David Richards, the project manager in charge and principal with the 104-year-old national architect firm Harley, Ellis & Devereaux that designed the “Tree City USA” themed library, said his favorite feature is the building’s “relationship with the outdoors.”
Richards knows a thing or two about dreaming up tree-hugger-approved structures. Harley, Ellis & Devereaux is currently working on a “net zero” library in Berkeley, meaning it will eventually produce enough of its own energy to offset the energy it uses.
Patrons who curl up in one of the Gilroy library’s lime–hued lounge chairs for hours of relaxed reading can appreciate the building’s automated system of mixed mode ventilation. Fewer than 10 percent of California’s buildings have this snazzy temperature control feature, according to Richards.
Pointing to a gizmo with multiple antennas as he led a tour group along the library’s roof, City of Gilroy Public Information Officer Joe Kline said the apparatus employs a computerized weather station that regulates the building’s air conditioning, heating and windows, which are powered by electric motors.
Using the mixed mode approach should enable the library to operate its mechanical systems at 70 percent less than it normally would during operating hours, Richards noted.
A weatherized-thermostat isn’t the only feature that will make the environmentally conscious swoon, however. Students who sprawl out at one of the many spacious tables for hours of uninterrupted study time will plug their laptops into outlets powered by 4,400 square feet of solar panels, which will supply the library with an average 21 percent of its annual power needs.
Suzanne Collins fans hunting for the last copy of “The Hunger Games” might notice a secondary motion sensor light that flips on when they approach any bookshelf – a special two-stage lighting system that illuminates the stacks when people are around – but otherwise employs minimal light usage, Kline explained. Vast windows that seemingly take up entire walls, along with special “light tubes” funneling natural sunlight from the roof into the building, mitigate the need to flip on every single light switch. Exterior walls consisting of 12-inch thick concrete provide solid insulation. Permeable pavers surrounding the library absorb rain runoff, directing it back into the natural water table as opposed to storm drains.
And heavens, however do those library clerks and volunteers who jog or ride their bikes to work still look so fresh and fabulous?
“We welcome a shower,” grinned Head Librarian Lani Yoshimura during a recent tour of the staff locker room.

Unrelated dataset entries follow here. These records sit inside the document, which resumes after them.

(** The log key: it always has 32 bytes; only a missing key file is ever
    written, and then with the key that is returned; every later start without
    the environment variable returns the same key from the file; and a key
    handed over in the encoded form is read back from the environment. *)
Theorem log_key_stable d path envValue random k src d' :
  LoadOrCreate d path envValue random = (Ok (k, src), d') ->
  match random with Some r => length r = keySize | None => True end ->
  length k = keySize
  /\ (src <> SourceGenFile -> d' = d)
  /\ (src = SourceGenFile -> content d !! path = None
        /\ content d' = <[path := k]> (delete (path +:+ ".tmp") (content d)))
  /\ (src <> SourceEnv -> forall envValue' later, loadFromEnv envValue' = Err KErrNoEnv ->
        LoadOrCreate d' path envValue' later = (Ok (k, SourceFile), d'))
  /\ loadFromEnv (EncodeKey k) = Ok k.
Proof.
  unfold LoadOrCreate. case_bool_decide as Hp; [done|]. intros E Hr.
  assert (forall k, length k = keySize -> loadFromEnv (EncodeKey k) = Ok k) as Henc by apply loadFromEnv_encoded.
  destruct (loadFromEnv envValue) as [k0|e] eqn:Ee.
  { injection E as <- <- <-. apply loadFromEnv_size in Ee. split_and!; try done; auto. }
  destruct e; try done. destruct (readFile d path) as [b|[]] eqn:Er; [| |done].
  - destruct (Nat.eqb_spec (length b) keySize) as [Hb|]; [|done]. injection E as <- <- <-.
    split_and!; try done; auto. intros _ v later Hv. rewrite Hv, Er, (proj2 (Nat.eqb_eq _ _) Hb). done.
  - assert (no_read d path = false /\ content d !! path = None) as [Hn Hm].
    { unfold readFile in Er. destruct (no_read d path); [done|]. by destruct (content d !! path). }
    unfold generateAndPersist in E. destruct (mkdirFor d); [|done]. destruct random as [key|]; [|done].
    destruct (writeFile d (path +:+ ".tmp") key) as [d1|] eqn:E1; [|done].
    destruct (renameFile d1 (path +:+ ".tmp") path) as [d2|] eqn:E2; [|done]. injection E as <- <- <-.
    destruct (rename_persist _ _ _ _ _ E1 E2) as [Hc Hnr]. split_and!; try done; auto.
    intros _ v later Hv. rewrite Hv. unfold readFile. rewrite Hnr, Hn, Hc, lookup_insert_eq.
    by rewrite (proj2 (Nat.eqb_eq _ _) Hr).
Qed.

(** ** Concrete keys *)

Module Sample.

Definition blank : Disk := mkDisk ∅ (fun _ => false) (fun _ => false) false.
Definition seed : list ascii := replicate 32 (byte 7).

(** A toy scheme with the laws of the interface: the signature of [data] under
    a key is the key's public half followed by [data]. *)
Definition toy_public (s : list ascii) : list ascii := take 32 (s ++ replicate 32 (byte 0)).
Lemma toy_public_len s : length (toy_public s) = 32%nat.
Proof. unfold toy_public. rewrite length_take, length_app, length_replicate. lia. Qed.
Lemma toy_sign_verify s (data : list ascii) : length s = 32%nat ->
  bool_decide (drop 32 (s ++ toy_public s) ++ data = toy_public s ++ data) = true.
Proof. intros Hs. apply bool_decide_eq_true. by rewrite drop_app_length'. Qed.
Definition toy : Ed25519 :=
  {| ed_public := toy_public; ed_sign priv data := drop 32 priv ++ data;
     ed_verify pub data sig := bool_decide (sig = pub ++ data);
     ed_public_len := toy_public_len; ed_sign_verify := toy_sign_verify |}.
#[local] Existing Instance toy.

Lemma signing_roundtrip_witness :
  exists key d', LoadOrCreateSigningKey blank "k" (Some seed) = Ok (key, "generated", d')
    /\ LoadOrCreateSigningKey d' "k" None = Ok (key, "loaded", d').
Proof.
  do 2 eexists. split; [reflexivity|].
  refine (proj1 (signing_roundtrip blank "k" (Some seed) _ "generated" _ _ _) None); reflexivity.
Defined.

Lemma log_key_stable_witness :
  exists d', LoadOrCreate blank "k" "" (Some seed) = (Ok (seed, SourceGenFile), d')
    /\ LoadOrCreate d' "k" " " None = (Ok (seed, SourceFile), d').
Proof.
  eexists. split; [reflexivity|].
  destruct (log_key_stable blank "k" "" (Some seed) seed SourceGenFile _ eq_refl eq_refl) as (_ & _ & _ & H & _).
  apply H; [discriminate|reflexivity].
Defined.

(** A key file of the wrong size stops the agent; it is not replaced. *)
Example wrong_size_refused :
  (LoadOrCreate (with_content blank {[ "k" := bytes "short" ]}) "k" "" (Some seed)).1 = Err (KErrFileSize 5).
Proof. vm_compute. reflexivity. Qed.

End Sample.
Definition post_only (r : Request) (k : S_ answer) : S_ answer :=
  if r.(rq_Method) != "POST" then sret (AErr StatusMethodNotAllowed (RText "method not allowed")) else k.

Definition bad (status : Z) (why : reason) : S_ answer := sret (AErr status why).
Definition json_ (v : payload) : S_ answer := sret (AJson v).
Definition refusal (detail : string) : payload := PMap [("ok", GBool false); ("detail", GStr detail)].

(** The path of [filepath.Dir]. *)
Definition dirName (path : string) : string :=
  match lastIndexByte "/"%char path with
  | Some O => "/"
  | Some i => text (take i (bytes path))
  | None => "."
  end.

Definition render (p : path) : string := "/" +:+ join "/" p.

(** The path of a request: the default, or an override under [base]. *)
Definition override_path (base : string) (r : Request) (default_ : string) (k : string -> S_ answer) : S_ answer :=
  let override := Get r.(rq_Query) "path" in
  if override != "" then
    fs <~ ask env.(v_fs);
    match safePathUnder fs env.(v_cwd) base override with
    | Err e => bad StatusBadRequest (RPath e)
    | Ok p => k (render p)
    end
  else k default_.

(** ** Policy *)

(** How both handlers end: the file is loaded, its signature checked, and the
    policy put in force. *)
Definition load_checked (path : string) (reply : Policy -> payload) : S_ answer :=
  pol <~ lift_io (loadPolicy env.(v_others) path);
  match pol with
  | Err e => bad StatusBadRequest (RLoad e)
  | Ok pol =>
      sig <~ lift_io (verifyPolicySig env.(v_others) path opts.(SigningKeyPath));
      match sig with
      | Some e => bad StatusForbidden (RSig e)
      | None => replace_policy pol >>> json_ (reply pol)
      end
  end.

(** A failed backup is only logged. *)
Definition reload_from (path : string) : S_ answer :=
  if path == "" then bad StatusBadRequest (RText "policy path is required")
  else
    (if opts.(PolicyPath) != ""
     then stamp <~ ask env.(v_stamp);
          lift_io (backupPolicy env.(v_others) stamp opts.(PolicyPath)) >>> sret tt
     else sret tt) >>>
    load_checked path (fun pol =>
      PMap [("ok", GBool true); ("policy_path", GStr path); ("policy_rules", GInt (Z.of_nat (length pol.(p_Rules))));
            ("process_access", GStr pol.(p_ProcessAccess).(pa_Mode))]).

Definition handleReload (r : Request) : S_ answer :=
  requireAuthorized r (post_only r (
    override_path (dirName opts.(PolicyPath)) r opts.(PolicyPath) reload_from)).

Definition handleVersions (r : Request) : S_ answer :=
  requireAuthorized r (
    mtime <~ ask env.(v_mtime);
    vs <~ lift_io (listPolicyVersions env.(v_others) env.(v_sort) mtime opts.(PolicyPath));
    match vs with Err e => bad StatusBadRequest (RStore e) | Ok vs => json_ (PVersions vs) end).

Definition handleRollback (r : Request) : S_ answer :=
  requireAuthorized r (post_only r (
    let version := Get r.(rq_Query) "version" in
    mtime <~ ask env.(v_mtime); stamp <~ ask env.(v_stamp);
    path <~ lift_io (rollbackPolicy env.(v_others) env.(v_sort) mtime stamp opts.(PolicyPath) version);
    match path with
    | Err e => bad StatusBadRequest (RStore e)
    | Ok path =>
        load_checked opts.(PolicyPath) (fun pol =>
          PMap [("ok", GBool true); ("restored_from", GStr path); ("policy_rules", GInt (Z.of_nat (length pol.(p_Rules))))])
    end)).

Definition handleVerifySignature (r : Request) : S_ answer :=
  requireAuthorized r (post_only r (
    override_path (dirName opts.(PolicyPath)) r opts.(PolicyPath) (fun path =>
      if path == "" then bad StatusBadRequest (RText "policy path is required")
      else if opts.(SigningKeyPath) == "" then json_ (refusal "signing key is not configured")
      else
        sig <~ lift_io (verifyPolicySig env.(v_others) path opts.(SigningKeyPath));
        match sig with
        | Some e => json_ (PSigRefused e)
        | None => json_ (PMap [("ok", GBool true); ("policy_path", GStr path)])
        end))).

(** ** Reports *)

(** [Suppressor.Snapshot] *)
Definition suppressorSnapshot (s : option Suppressor) : gval :=
  GMap match s with
       | None => [("active", GBool false)]
       | Some s => [("active", GBool true); ("tracked_events", GInt (Z.of_nat (size s.(lastSeen))));
                    ("active_rules", GInt (Z.of_nat (size s.(buckets))))]
       end.

Definition handleHealth (r : Request) : S_ answer :=
  requireAuthorized r (
    sup <~ gets (fun s => a_Suppressor s.(s_agent));
    json_ (PMap [("ok", GBool true); ("schema_version", GStr "v0.1"); ("suppressor_state", suppressorSnapshot sup)])).

Definition handleMetrics (r : Request) : S_ answer :=
  requireAuthorized r (
    elapsed <~ ask env.(v_elapsed); health <~ ask env.(v_health); a <~ gets s_agent;
    json_ (PMetrics (AgentMetrics a env.(v_started) elapsed health))).

Definition handleStatus (r : Request) : S_ answer :=
  requireAuthorized r (
    a <~ gets s_agent; health <~ ask env.(v_health);
    let pol := a.(a_Policy) in
    let ring0 := match health with Some h => if h.(Attached) then "active" else "disabled" | None => "disabled" end in
    json_ (PMap [("policy_rules", GInt (Z.of_nat (length pol.(p_Rules))));
      ("process_access", GBool (pol.(p_ProcessAccess).(pa_Mode) != "")); ("collector", GStr "procfs"); ("ring0", GStr ring0);
      ("response_history", GInt (Z.of_nat (length (ResponseHistory a 0))))])).

Definition handleEvents (r : Request) : S_ answer :=
  requireAuthorized r (
    f <~ ask env.(v_open);
    match queryEvents opts.(EventPath) (f opts.(EventPath)) (eventQueryFromRequest r.(rq_Query)) with
    | Err e => bad StatusBadRequest (RQuery e)
    | Ok res => json_ (PQuery res)
    end).

Definition handleEventsVerify (r : Request) : S_ answer :=
  requireAuthorized r (
    let seqStr := Get r.(rq_Query) "seq" in
    if seqStr != "" then
      match parseUint 10 64 seqStr with
      | (seq, None) =>
          f <~ ask env.(v_open);
          match verifyEventSeq (f opts.(EventPath)) opts.(IntegrityKey) seq with
          | Err e => bad StatusBadRequest (RQuery e)
          | Ok res => json_ (PSeq res)
          end
      | _ => bad StatusBadRequest (RText "invalid seq parameter")
      end
    else
      listed <~ ask env.(v_listed); logs <~ ask env.(v_logs);
      if negb listed then bad StatusBadRequest RList
      else
        chain <~ ask env.(v_chain);
        let res := EventLog.Verify opts.(IntegrityKey) logs opts.(EventPath) in
        match opts.(Anchor_) with
        | None => json_ (PVerify res chain [])
        | Some a =>
            snap <~ ask env.(v_chain); logs <~ ask env.(v_logs); reply <~ ask env.(v_anchor);
            json_ (PVerify res chain (CrossVerify (Some a) logs reply snap.(ChainID) snap.(LastSeq) snap.(LastHash)))
        end).

Definition handleResponses (r : Request) : S_ answer :=
  requireAuthorized r (
    a <~ gets s_agent; json_ (PResponses (ResponseHistory a (intParam r.(rq_Query) "limit" defaultEventLimit)))).

Definition handlePrometheus (r : Request) : S_ answer :=
  requireAuthorized r (
    match opts.(MetricsWriter) with
    | Some lines => sret (AText lines)
    | None =>
        elapsed <~ ask env.(v_elapsed); health <~ ask env.(v_health); a <~ gets s_agent;
        sret (AText (WritePrometheus env.(v_range) env.(v_fmt_g) env.(v_float_u64)
          (metricsAdapter a env.(v_started) elapsed health)))
    end).

Definition handleBaseline (r : Request) : S_ answer :=
  requireAuthorized r (
    d <~ lift_io (access env.(v_others));
    match LoadTemplate d opts.(BaselinePath) with
    | Err e => bad StatusBadRequest (RBaseline e)
    | Ok t => stat <~ ask env.(v_stat); json_ (PFindings (Run stat t))
    end).

(** ** Forensics *)

Definition ExportForensics (outPath : string) (eventLimit : Z) : S_ answer :=
  let eventLimit := if eventLimit <=? 0 then 200 else eventLimit in
  snap <~ ask env.(v_snapshot);
  match snap with
  | None => bad StatusBadRequest RExport
  | Some snap =>
      f <~ ask env.(v_open);
      match queryEvents opts.(EventPath) (f opts.(EventPath))
              (mkQuery eventLimit 0 "" "" "" "" "" "" "" "" timeZero timeZero) with
      | Err e => bad StatusBadRequest (RQuery e)
      | Ok events =>
          elapsed <~ ask env.(v_elapsed); health <~ ask env.(v_health); a <~ gets s_agent;
          let bundle := PBundle snap (AgentMetrics a env.(v_started) elapsed health) a.(a_Policy) (ResponseHistory a 0) events in
          if outPath != "" then
            d <~ lift_io (access env.(v_others));
            match mkdirFor d with
            | Err _ => bad StatusBadRequest RExport
            | Ok _ =>
                match writeFile d outPath (env.(v_bundle_text) bundle ++ [byte 10]) with
                | Err _ => bad StatusBadRequest RExport
                | Ok d => lift_io (put_disk d) >>> json_ bundle
                end
            end
          else json_ bundle
      end
  end.

Definition handleForensics (r : Request) : S_ answer :=
  requireAuthorized r (post_only r (
    override_path opts.(ArtifactDir) r "" (fun outPath =>
      ExportForensics outPath (intParam r.(rq_Query) "event_limit" 200)))).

If the 20-foot, fire engine red bike rack (playfully designed to resemble a giant bicycle) near the library’s entryway isn’t an obvious encouragement for staff to ditch the car and opt for a transportation mode with a smaller carbon footprint, installing showers in the break room ensures they won’t have to worry about smelling like a dirty gym sock for the rest of the day.
The old library built in 1975 (formerly located in the same spot as the new library) wasn’t thrown out with the bathwater either. Kline said 80 percent of the 12,500-square-foot building was recycled, with 91 percent of the demolished materials ultimately diverted from a landfill.
Richards anticipates the new library will receive a Leadership in Energy and Environmental Design Gold certification after it goes through a one-year certification period. As gold is the second highest of the four LEED categories, “almost nothing gets platinum,” noted Richards. “It’s pretty difficult.”
Awarded by an independent, third party, a LEED certification is the ultimate “bragging right” in the world of green building. This badge of honor denotes high performances in sustainable site development, water savings, energy efficiency, materials selection and indoor environmental quality.
In other words, a LEED certification will make Mother Nature very proud.